### Problem description
Below is a block of records; please copy all of them exactly.

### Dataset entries
====

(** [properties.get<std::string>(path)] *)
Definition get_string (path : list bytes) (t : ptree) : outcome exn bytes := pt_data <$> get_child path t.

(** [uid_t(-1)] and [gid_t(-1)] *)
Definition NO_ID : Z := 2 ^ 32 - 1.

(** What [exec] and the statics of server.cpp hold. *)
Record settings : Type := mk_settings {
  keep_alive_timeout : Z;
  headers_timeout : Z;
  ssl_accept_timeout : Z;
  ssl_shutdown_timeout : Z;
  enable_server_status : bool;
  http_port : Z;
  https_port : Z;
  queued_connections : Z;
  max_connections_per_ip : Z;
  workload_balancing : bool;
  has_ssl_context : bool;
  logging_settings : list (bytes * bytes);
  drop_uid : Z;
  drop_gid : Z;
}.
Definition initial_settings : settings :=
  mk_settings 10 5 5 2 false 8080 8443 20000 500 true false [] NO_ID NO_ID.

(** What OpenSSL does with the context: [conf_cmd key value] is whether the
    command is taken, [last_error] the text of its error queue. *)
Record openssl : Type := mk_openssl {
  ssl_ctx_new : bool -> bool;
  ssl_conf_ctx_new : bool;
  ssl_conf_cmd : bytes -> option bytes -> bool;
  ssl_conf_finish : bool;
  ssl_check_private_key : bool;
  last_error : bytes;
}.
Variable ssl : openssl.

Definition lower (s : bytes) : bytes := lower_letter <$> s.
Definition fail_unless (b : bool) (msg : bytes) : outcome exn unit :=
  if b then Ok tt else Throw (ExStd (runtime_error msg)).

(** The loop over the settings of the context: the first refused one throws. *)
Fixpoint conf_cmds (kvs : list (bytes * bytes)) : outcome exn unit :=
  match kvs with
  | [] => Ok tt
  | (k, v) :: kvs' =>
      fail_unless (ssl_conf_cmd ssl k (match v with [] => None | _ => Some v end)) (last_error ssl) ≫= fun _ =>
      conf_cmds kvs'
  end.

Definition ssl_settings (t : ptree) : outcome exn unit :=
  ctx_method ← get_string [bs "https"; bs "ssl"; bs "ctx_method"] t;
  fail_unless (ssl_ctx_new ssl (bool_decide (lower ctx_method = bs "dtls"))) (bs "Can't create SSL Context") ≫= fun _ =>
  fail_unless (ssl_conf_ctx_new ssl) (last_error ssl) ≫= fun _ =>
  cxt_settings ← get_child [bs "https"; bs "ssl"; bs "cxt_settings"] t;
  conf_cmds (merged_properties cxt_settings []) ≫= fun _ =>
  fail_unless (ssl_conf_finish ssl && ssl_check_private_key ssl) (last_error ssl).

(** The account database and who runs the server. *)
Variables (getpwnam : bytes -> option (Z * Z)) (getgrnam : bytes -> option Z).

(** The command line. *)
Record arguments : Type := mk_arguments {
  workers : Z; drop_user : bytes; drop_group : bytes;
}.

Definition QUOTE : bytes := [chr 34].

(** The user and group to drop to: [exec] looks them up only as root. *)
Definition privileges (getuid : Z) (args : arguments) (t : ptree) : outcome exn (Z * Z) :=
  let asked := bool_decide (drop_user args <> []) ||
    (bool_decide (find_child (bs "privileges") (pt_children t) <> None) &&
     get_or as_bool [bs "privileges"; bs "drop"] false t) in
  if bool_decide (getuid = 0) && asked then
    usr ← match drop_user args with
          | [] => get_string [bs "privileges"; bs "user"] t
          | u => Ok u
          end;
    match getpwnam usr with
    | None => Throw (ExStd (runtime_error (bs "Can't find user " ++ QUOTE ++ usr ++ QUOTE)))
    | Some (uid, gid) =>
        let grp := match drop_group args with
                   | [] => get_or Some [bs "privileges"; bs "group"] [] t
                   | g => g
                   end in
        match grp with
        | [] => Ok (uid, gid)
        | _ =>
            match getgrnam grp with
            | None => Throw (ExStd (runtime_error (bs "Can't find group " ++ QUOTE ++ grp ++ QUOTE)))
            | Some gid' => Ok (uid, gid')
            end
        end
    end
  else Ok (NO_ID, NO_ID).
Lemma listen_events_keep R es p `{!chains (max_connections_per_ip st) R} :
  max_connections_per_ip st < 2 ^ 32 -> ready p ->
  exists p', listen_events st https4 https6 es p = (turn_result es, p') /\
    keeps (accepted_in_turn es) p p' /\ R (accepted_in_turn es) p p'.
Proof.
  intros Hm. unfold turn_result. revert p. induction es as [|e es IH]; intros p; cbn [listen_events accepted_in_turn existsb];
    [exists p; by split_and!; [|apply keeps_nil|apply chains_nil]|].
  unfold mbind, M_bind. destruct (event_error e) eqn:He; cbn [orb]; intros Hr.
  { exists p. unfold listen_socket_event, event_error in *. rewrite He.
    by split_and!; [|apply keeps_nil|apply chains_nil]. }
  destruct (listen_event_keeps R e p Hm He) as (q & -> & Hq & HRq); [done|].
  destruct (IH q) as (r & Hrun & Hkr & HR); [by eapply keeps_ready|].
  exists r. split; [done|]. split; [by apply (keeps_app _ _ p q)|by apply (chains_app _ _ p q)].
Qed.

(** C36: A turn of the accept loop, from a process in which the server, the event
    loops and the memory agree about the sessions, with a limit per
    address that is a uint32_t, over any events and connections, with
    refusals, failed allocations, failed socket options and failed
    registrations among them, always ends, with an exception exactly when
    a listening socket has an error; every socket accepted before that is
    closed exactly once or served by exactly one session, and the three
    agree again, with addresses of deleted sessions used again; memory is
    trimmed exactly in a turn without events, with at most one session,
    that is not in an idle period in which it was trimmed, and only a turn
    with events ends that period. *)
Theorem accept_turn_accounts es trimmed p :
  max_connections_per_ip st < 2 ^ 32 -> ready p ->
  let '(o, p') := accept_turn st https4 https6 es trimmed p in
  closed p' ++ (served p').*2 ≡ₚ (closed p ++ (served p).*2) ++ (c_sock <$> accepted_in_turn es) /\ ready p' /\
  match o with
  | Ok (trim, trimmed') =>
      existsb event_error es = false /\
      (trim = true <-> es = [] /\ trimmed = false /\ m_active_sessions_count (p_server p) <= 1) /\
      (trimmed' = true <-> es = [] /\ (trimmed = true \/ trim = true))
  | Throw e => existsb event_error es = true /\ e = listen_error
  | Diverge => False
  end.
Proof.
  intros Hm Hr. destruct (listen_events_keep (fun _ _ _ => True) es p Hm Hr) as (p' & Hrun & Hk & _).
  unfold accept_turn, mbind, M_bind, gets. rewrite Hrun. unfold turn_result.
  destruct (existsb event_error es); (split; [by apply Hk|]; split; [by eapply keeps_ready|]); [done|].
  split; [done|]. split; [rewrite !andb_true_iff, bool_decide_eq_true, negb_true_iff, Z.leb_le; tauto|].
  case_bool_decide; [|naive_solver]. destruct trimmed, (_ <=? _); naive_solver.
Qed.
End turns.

====

### Solution to this task
(** [properties.get<std::string>(path)] *)
Definition get_string (path : list bytes) (t : ptree) : outcome exn bytes := pt_data <$> get_child path t.

(** [uid_t(-1)] and [gid_t(-1)] *)
Definition NO_ID : Z := 2 ^ 32 - 1.

(** What [exec] and the statics of server.cpp hold. *)
Record settings : Type := mk_settings {
  keep_alive_timeout : Z;
  headers_timeout : Z;
  ssl_accept_timeout : Z;
  ssl_shutdown_timeout : Z;
  enable_server_status : bool;
  http_port : Z;
  https_port : Z;
  queued_connections : Z;
  max_connections_per_ip : Z;
  workload_balancing : bool;
  has_ssl_context : bool;
  logging_settings : list (bytes * bytes);
  drop_uid : Z;
  drop_gid : Z;
}.
Definition initial_settings : settings :=
  mk_settings 10 5 5 2 false 8080 8443 20000 500 true false [] NO_ID NO_ID.

(** What OpenSSL does with the context: [conf_cmd key value] is whether the
    command is taken, [last_error] the text of its error queue. *)
Record openssl : Type := mk_openssl {
  ssl_ctx_new : bool -> bool;
  ssl_conf_ctx_new : bool;
  ssl_conf_cmd : bytes -> option bytes -> bool;
  ssl_conf_finish : bool;
  ssl_check_private_key : bool;
  last_error : bytes;
}.
Variable ssl : openssl.

Definition lower (s : bytes) : bytes := lower_letter <$> s.
Definition fail_unless (b : bool) (msg : bytes) : outcome exn unit :=
  if b then Ok tt else Throw (ExStd (runtime_error msg)).

(** The loop over the settings of the context: the first refused one throws. *)
Fixpoint conf_cmds (kvs : list (bytes * bytes)) : outcome exn unit :=
  match kvs with
  | [] => Ok tt
  | (k, v) :: kvs' =>
      fail_unless (ssl_conf_cmd ssl k (match v with [] => None | _ => Some v end)) (last_error ssl) ≫= fun _ =>
      conf_cmds kvs'
  end.

Definition ssl_settings (t : ptree) : outcome exn unit :=
  ctx_method ← get_string [bs "https"; bs "ssl"; bs "ctx_method"] t;
  fail_unless (ssl_ctx_new ssl (bool_decide (lower ctx_method = bs "dtls"))) (bs "Can't create SSL Context") ≫= fun _ =>
  fail_unless (ssl_conf_ctx_new ssl) (last_error ssl) ≫= fun _ =>
  cxt_settings ← get_child [bs "https"; bs "ssl"; bs "cxt_settings"] t;
  conf_cmds (merged_properties cxt_settings []) ≫= fun _ =>
  fail_unless (ssl_conf_finish ssl && ssl_check_private_key ssl) (last_error ssl).

(** The account database and who runs the server. *)
Variables (getpwnam : bytes -> option (Z * Z)) (getgrnam : bytes -> option Z).

(** The command line. *)
Record arguments : Type := mk_arguments {
  workers : Z; drop_user : bytes; drop_group : bytes;
}.

Definition QUOTE : bytes := [chr 34].

(** The user and group to drop to: [exec] looks them up only as root. *)
Definition privileges (getuid : Z) (args : arguments) (t : ptree) : outcome exn (Z * Z) :=
  let asked := bool_decide (drop_user args <> []) ||
    (bool_decide (find_child (bs "privileges") (pt_children t) <> None) &&
     get_or as_bool [bs "privileges"; bs "drop"] false t) in
  if bool_decide (getuid = 0) && asked then
    usr ← match drop_user args with
          | [] => get_string [bs "privileges"; bs "user"] t
          | u => Ok u
          end;
    match getpwnam usr with
    | None => Throw (ExStd (runtime_error (bs "Can't find user " ++ QUOTE ++ usr ++ QUOTE)))
    | Some (uid, gid) =>
        let grp := match drop_group args with
                   | [] => get_or Some [bs "privileges"; bs "group"] [] t
                   | g => g
                   end in
        match grp with
        | [] => Ok (uid, gid)
        | _ =>
            match getgrnam grp with
            | None => Throw (ExStd (runtime_error (bs "Can't find group " ++ QUOTE ++ grp ++ QUOTE)))
            | Some gid' => Ok (uid, gid')
            end
        end
    end
  else Ok (NO_ID, NO_ID).
Lemma listen_events_keep R es p `{!chains (max_connections_per_ip st) R} :
  max_connections_per_ip st < 2 ^ 32 -> ready p ->
  exists p', listen_events st https4 https6 es p = (turn_result es, p') /\
    keeps (accepted_in_turn es) p p' /\ R (accepted_in_turn es) p p'.
Proof.
  intros Hm. unfold turn_result. revert p. induction es as [|e es IH]; intros p; cbn [listen_events accepted_in_turn existsb];
    [exists p; by split_and!; [|apply keeps_nil|apply chains_nil]|].
  unfold mbind, M_bind. destruct (event_error e) eqn:He; cbn [orb]; intros Hr.
  { exists p. unfold listen_socket_event, event_error in *. rewrite He.
    by split_and!; [|apply keeps_nil|apply chains_nil]. }
  destruct (listen_event_keeps R e p Hm He) as (q & -> & Hq & HRq); [done|].
  destruct (IH q) as (r & Hrun & Hkr & HR); [by eapply keeps_ready|].
  exists r. split; [done|]. split; [by apply (keeps_app _ _ p q)|by apply (chains_app _ _ p q)].
Qed.

(** C36: A turn of the accept loop, from a process in which the server, the event
    loops and the memory agree about the sessions, with a limit per
    address that is a uint32_t, over any events and connections, with
    refusals, failed allocations, failed socket options and failed
    registrations among them, always ends, with an exception exactly when
    a listening socket has an error; every socket accepted before that is
    closed exactly once or served by exactly one session, and the three
    agree again, with addresses of deleted sessions used again; memory is
    trimmed exactly in a turn without events, with at most one session,
    that is not in an idle period in which it was trimmed, and only a turn
    with events ends that period. *)
Theorem accept_turn_accounts es trimmed p :
  max_connections_per_ip st < 2 ^ 32 -> ready p ->
  let '(o, p') := accept_turn st https4 https6 es trimmed p in
  closed p' ++ (served p').*2 ≡ₚ (closed p ++ (served p).*2) ++ (c_sock <$> accepted_in_turn es) /\ ready p' /\
  match o with
  | Ok (trim, trimmed') =>
      existsb event_error es = false /\
      (trim = true <-> es = [] /\ trimmed = false /\ m_active_sessions_count (p_server p) <= 1) /\
      (trimmed' = true <-> es = [] /\ (trimmed = true \/ trim = true))
  | Throw e => existsb event_error es = true /\ e = listen_error
  | Diverge => False
  end.
Proof.
  intros Hm Hr. destruct (listen_events_keep (fun _ _ _ => True) es p Hm Hr) as (p' & Hrun & Hk & _).
  unfold accept_turn, mbind, M_bind, gets. rewrite Hrun. unfold turn_result.
  destruct (existsb event_error es); (split; [by apply Hk|]; split; [by eapply keeps_ready|]); [done|].
  split; [done|]. split; [rewrite !andb_true_iff, bool_decide_eq_true, negb_true_iff, Z.leb_le; tauto|].
  case_bool_decide; [|naive_solver]. destruct trimmed, (_ <=? _); naive_solver.
Qed.
End turns.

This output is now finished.